Across the world, AI is accelerating a re‑fossilisation of the grid. Companies claim the arrangement is ‘temporary’ until renewables catch up, but communities breathing the fumes know that temporary structures have a habit of outstaying their welcome.
That the systems meant to prevent exactly this scenario failed in the US should be a warning to the international community. Environmental regulation presumes slow‑cooking industrial development, not the venture‑capital‑fuelled sprint characteristic of AI. By the time officials grasp what companies like xAI are building, the turbines are often already roaring.

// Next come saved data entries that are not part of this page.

(* ===== verification/Delete.v ===== *)
(** * Deletion

    [reconcileDelete] of [neutronapi_controller.go]: every finalizer the
    operator put on other objects is removed before its own finalizer on the
    NeutronAPI is. *)

From S2P Require Import Prelude K8s Conditions Lib Api GoMonad External.

(** The result of [Reconcile] and of the functions it ends in. *)
Abbreviation RetVal := (Result * option error)%type (only parsing).

Definition notifications_transport_name : string := "notifications-neutron-transport".

(** [fmt.Sprintf("%s-neutron-transport", instance.Name)] *)
Definition transport_name (i : NeutronAPI.t) : string :=
  NeutronAPI.Name i +:+ "-neutron-transport".

Definition set_keystone_finalizers (fs : list string) (o : KeystoneObject.t) : KeystoneObject.t :=
  KeystoneObject.mk (KeystoneObject.Name o) (KeystoneObject.Namespace o) fs (KeystoneObject.rest o).

Section delete.
Context `{L : Lib} {W : Type} (handler : ∀ R, Call R → W → R * W).

Abbreviation fn R := (M (St.t W) R R).

(** [if err != nil { return ctrl.Result{}, err }] *)
Definition fail_on (err : option error) : M (St.t W) RetVal unit :=
  match err with Some e => return_ (Result0, Some e) | None => mret () end.

(** [if err != nil && !IsNotFound(err) { return ctrl.Result{}, err }] *)
Definition fail_unless_not_found (err : option error) : M (St.t W) RetVal unit :=
  match err with
  | Some e => when (negb (IsNotFound e)) (return_ (Result0, Some e))
  | None => mret ()
  end.

(** The block that releases the MariaDBDatabase. *)
Definition release_database : M (St.t W) RetVal unit :=
  i ← instance;
  db ← call handler (GetDatabaseByNameAndAccount DatabaseCRName
                       (SpecCore.DatabaseAccount (NeutronAPI.core i)) (NeutronAPI.Namespace i));
  match db with
  | inl err => fail_unless_not_found (Some err)
  | inr db => err ← call handler (Database_DeleteFinalizer db); fail_on err
  end.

In the US, the Clean Air Act’s threshold for ‘major source’ status—100 tonnes per year of NOx—was drafted in 1977, when nobody imagined a single computer project needing 400 MW of gas generation. Colossus shows that server racks are the new smokestacks, and the law remains rooted in a bygone industrial age.

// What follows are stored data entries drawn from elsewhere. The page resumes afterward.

(* ===== verification/Inputs.v ===== *)
(** * The inputs of a reconcile

    The first half of [reconcileNormal]: service account and role, the
    TransportURLs of the messaging and notifications buses, the Secrets they and
    the spec name, memcached, the Secrets of the external agents and the network
    attachments.  Each block is one definition; a block that cannot go on returns
    from the reconcile with the condition that says why. *)

From S2P Require Import Prelude K8s Conditions Lib Api GoMonad External ExternalSecrets Delete.
From S2P Require Import Init.

(** [fmt.Sprintf("%s", l)] of a slice of strings. *)
Definition sprint_slice (l : list string) : string := "[" +:+ String.concat " " l +:+ "]".

Definition rbacRules : list PolicyRule.t :=
  [PolicyRule.mk ["security.openshift.io"] ["nonroot-v2"] ["securitycontextconstraints"] ["use"]].

Definition transportValidateFields : gmap string Validator :=
  {[ "transport_url" := NoOpValidator ]}.

(** [fmt.Sprintf(NeutronExternalConfigsErrorMessage, what)] *)
Definition external_error_message (what : string) : string :=
  "Neutron external configs generation error occurred " +:+ what.

Section inputs.
Context `{L : Lib} {W : Type} (handler : ∀ R, Call R → W → R * W).

Abbreviation fn R := (M (St.t W) R R).

(** [if err != nil { return res, err } else if res != ctrl.Result{} { return
    res, nil }] *)
Definition return_unless_done (r : RetVal) : M (St.t W) RetVal unit :=
  match r.2 with
  | Some err => return_ (r.1, Some err)
  | None => when (pending r.1) (return_ (r.1, None))
  end.

(** Service account, role and role binding. *)
Definition ensure_rbac : M (St.t W) RetVal unit :=
  i ← instance;
  '(conditions, rbacResult, err) ← call handler
    (ReconcileRbac (RbacResourceName i) (RbacNamespace i) rbacRules);
  for_each conditions (λ c, update_inst (λ i, RbacConditionsSet i c));;
  return_unless_done (rbacResult, err).

(** ** TransportURLs *)

(** [transportURLCreateOrUpdate(instance, transporturlName, rabbitMqConfig)] *)
Definition transportURLCreateOrUpdate (transporturlName : string) (rabbitMqConfig : RabbitMqConfig.t)
  : fn (TransportURL.t * OperationResult * option error) :=
  i ← instance;
  call handler (CreateOrUpdateTransportURL
    (NamespacedName.mk (transporturlName +:+ "-neutron-transport") (NeutronAPI.Namespace i))
    rabbitMqConfig (NeutronAPI.Name i)).

(** [transportURLDeleted(instance, transportURLName)] *)
Definition transportURLDeleted (transportURLName : string) : fn (option error) :=
  i ← instance;
  err ← call handler (DeleteObject KindTransportURL
                        (NamespacedName.mk transportURLName (NeutronAPI.Namespace i)));
  match err with
  | Some err => if IsNotFound err then return_ None else return_ (Some err)
  | None => mret None
  end.

(** The messaging bus; returns the name of its current Secret. *)
Definition ensure_transport : M (St.t W) RetVal string :=
  i ← instance;
  '(transportURL, _, err) ← call_fn (transportURLCreateOrUpdate (NeutronAPI.Name i)
                                       (SpecCore.MessagingBus (NeutronAPI.core i)));
  match err with
  | Some err => fail_cond RabbitMqTransportURLReadyCondition
                  (condition_msg "RabbitMqTransportURLReadyErrorMessage") Result0 err
  | None => mret ()
  end;;
  let currentTransportSecret := TransportURL.SecretName transportURL in
  when (bool_decide (currentTransportSecret = ""))
    (wait_cond RabbitMqTransportURLReadyCondition
       (condition_msg "RabbitMqTransportURLReadyRunningMessage") [] (requeue_after 10));;
  update_status (λ st,
    if bool_decide (Status.TransportURLSecret st = "") ||
       bool_decide (Status.TransportURLSecret st = currentTransportSecret)
    then Status.set_TransportURLSecret currentTransportSecret st else st);;
  err ← call handler (ManageSecretConsumerFinalizer (NeutronAPI.Namespace i)
                        currentTransportSecret TransportConsumerFinalizer);
  fail_on err;;
  mret currentTransportSecret.

(** [VerifySecretFields] and the two early returns after it; [waiting] sets the
    condition while the Secret is incomplete. *)
Definition verify_secret (name : string) (fields : gmap string Validator)
    (waiting : M (St.t W) RetVal unit) : M (St.t W) RetVal string :=
  i ← instance;
  '(hash, result, err) ← call handler
    (VerifySecretFields (NamespacedName.mk name (NeutronAPI.Namespace i)) fields (seconds 10));
  match err with
  | Some err =>
      fail_cond InputReadyCondition (condition_msg "InputReadyErrorMessage") result err
  | None => when (pending result) (waiting;; return_ (result, None))
  end;;
  mret hash.

Definition input_waiting : M (St.t W) RetVal unit :=
  set_running InputReadyCondition (condition_msg "InputReadyWaitingMessage") [].

(** The notifications bus, when the spec configures one. *)
Definition ensure_notifications : M (St.t W) RetVal (option TransportURL.t) :=
  i ← instance;
  let configured :=
    match SpecCore.NotificationsBus (NeutronAPI.core i) with
    | Some bus => if bool_decide (RabbitMqConfig.Cluster bus ≠ "") then Some bus else None
    | None => None
    end in
  match configured with
  | Some notificationsRabbitMqConfig =>
      '(notificationTransportURL, _, err) ←
        call_fn (transportURLCreateOrUpdate "notifications" notificationsRabbitMqConfig);
      match err with
      | Some err => fail_cond NotificationBusInstanceReadyCondition
                      (condition_msg "NotificationBusInstanceReadyErrorMessage") Result0 err
      | None => mret ()
      end;;
      when (negb (TransportURL_IsReady notificationTransportURL))
        (wait_cond NotificationBusInstanceReadyCondition
           (condition_msg "NotificationBusInstanceReadyRunningMessage") [] (requeue_after 10));;
      let secretName := TransportURL.SecretName notificationTransportURL in
      hash ← verify_secret secretName transportValidateFields input_waiting;
      update_status (λ st,
        if match Status.NotificationsTransportURLSecret st with
           | None => true
           | Some old => bool_decide (old = secretName)
           end
        then Status.set_NotificationsTransportURLSecret (Some secretName) st else st);;
      err ← call handler (ManageSecretConsumerFinalizer (NeutronAPI.Namespace i) secretName
                            TransportConsumerFinalizer);
      fail_on err;;
      put_var secretName (SetValue hash);;
      mark_true NotificationBusInstanceReadyCondition
        (condition_msg "NotificationBusInstanceReadyMessage");;
      mret (Some notificationTransportURL)
  | None =>
      remove_cond NotificationBusInstanceReadyCondition;;
      mret None
  end.

(** The Secret of the messaging bus and the service Secret. *)
Definition verify_transport_secret (currentTransportSecret : string) : M (St.t W) RetVal unit :=
  hash ← verify_secret currentTransportSecret transportValidateFields input_waiting;
  put_var currentTransportSecret (SetValue hash);;
  mark_true RabbitMqTransportURLReadyCondition (condition_msg "RabbitMqTransportURLReadyMessage").

Definition verify_service_secret : M (St.t W) RetVal unit :=
  i ← instance;
  let name := SpecCore.Secret (NeutronAPI.core i) in
  hash ← verify_secret name
    {[ SpecCore.PasswordSelectors_Service (NeutronAPI.core i) := PasswordValidator ]}
    (set_error InputReadyCondition (condition_msg "InputReadyWaitingMessage") []);
  put_var name (SetValue hash);;
  mark_true InputReadyCondition (condition_msg "InputReadyMessage").

(** ** Memcached *)

Definition ensure_memcached : M (St.t W) RetVal Memcached.t :=
  i ← instance;
  answer ← call handler (GetMemcachedByName (SpecCore.MemcachedInstance (NeutronAPI.core i))
                           (NeutronAPI.Namespace i));
  match answer with
  | inl err =>
      when (IsNotFound err)
        (set_error MemcachedReadyCondition (condition_msg "MemcachedReadyWaitingMessage") [];;
         return_ (requeue_after 10, None));;
      fail_cond MemcachedReadyCondition (condition_msg "MemcachedReadyErrorMessage") Result0 err
  | inr memcached =>
      when (negb (Memcached_IsReady memcached))
        (wait_cond MemcachedReadyCondition (condition_msg "MemcachedReadyWaitingMessage") []
           (requeue_after 10));;
      mark_true MemcachedReadyCondition (condition_msg "MemcachedReadyMessage");;
      mret memcached
  end.

(** ** External agents *)

Definition ensure_external (currentTransportSecret : string) : M (St.t W) RetVal unit :=
  err ← call_fn (reconcileExternalSecrets handler currentTransportSecret);
  match err with
  | Some err => fail_cond NeutronExternalConfigsReady
                  (external_error_message "failed to reconcile external Secrets") Result0 err
  | None => mret ()
  end;;
  err ← call_fn (reconcileExternalOVNSecrets handler);
  match err with
  | Some err => fail_cond NeutronExternalConfigsReady
                  (external_error_message "failed to reconcile external OVN Secrets") Result0 err
  | None => mret ()
  end;;
  mark_true NeutronExternalConfigsReady (condition_msg "ServiceConfigReadyMessage").

(** ** Network attachments *)

(** The loop that looks the attachment definitions up. *)
Fixpoint collect_nads (names : list string)
  : M (St.t W) RetVal (list NetworkAttachmentDefinition.t) :=
  match names with
  | [] => mret []
  | netAtt :: names =>
      i ← instance;
      answer ← call handler (GetNADWithName netAtt (NeutronAPI.Namespace i));
      match answer with
      | inl err =>
          when (IsNotFound err)
            (set_error NetworkAttachmentsReadyCondition
               (condition_msg "NetworkAttachmentsReadyWaitingMessage") [netAtt];;
             return_ (requeue_after 10, None));;
          fail_cond NetworkAttachmentsReadyCondition
            (condition_msg "NetworkAttachmentsReadyErrorMessage") Result0 err
      | inr nad =>
          rest ← collect_nads names;
          mret (match nad with Some n => n :: rest | None => rest end)
      end
  end.

Definition network_annotations : M (St.t W) RetVal (gmap string string) :=
  i ← instance;
  let attachments := SpecCore.NetworkAttachments (NeutronAPI.core i) in
  nadList ← collect_nads attachments;
  match EnsureNetworksAnnotation nadList with
  | inl err =>
      return_ (Result0, Some (Wrap ("failed create network annotation from " +:+
                                     sprint_slice attachments +:+ ": ") err))
  | inr serviceAnnotations => mret serviceAnnotations
  end.

End inputs.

Elon Musk styles himself a techno‑humanist. Yet the benefits of Grok—marginally funnier answers to X reposts—accrue to a global online public, while the disbenefits concentrate in the lungs of South Memphis children. That asymmetry should ring alarm bells for anyone who believes innovation must account for its externalities.
We are literally poisoning the air of a black community for the sake of a chatbot.
No amount of future possibility should excuse dirty shortcuts in the present. If Silicon Valley insists on ‘moving fast and breaking things’, it must be reminded that people are not things, and their lungs are not expendable.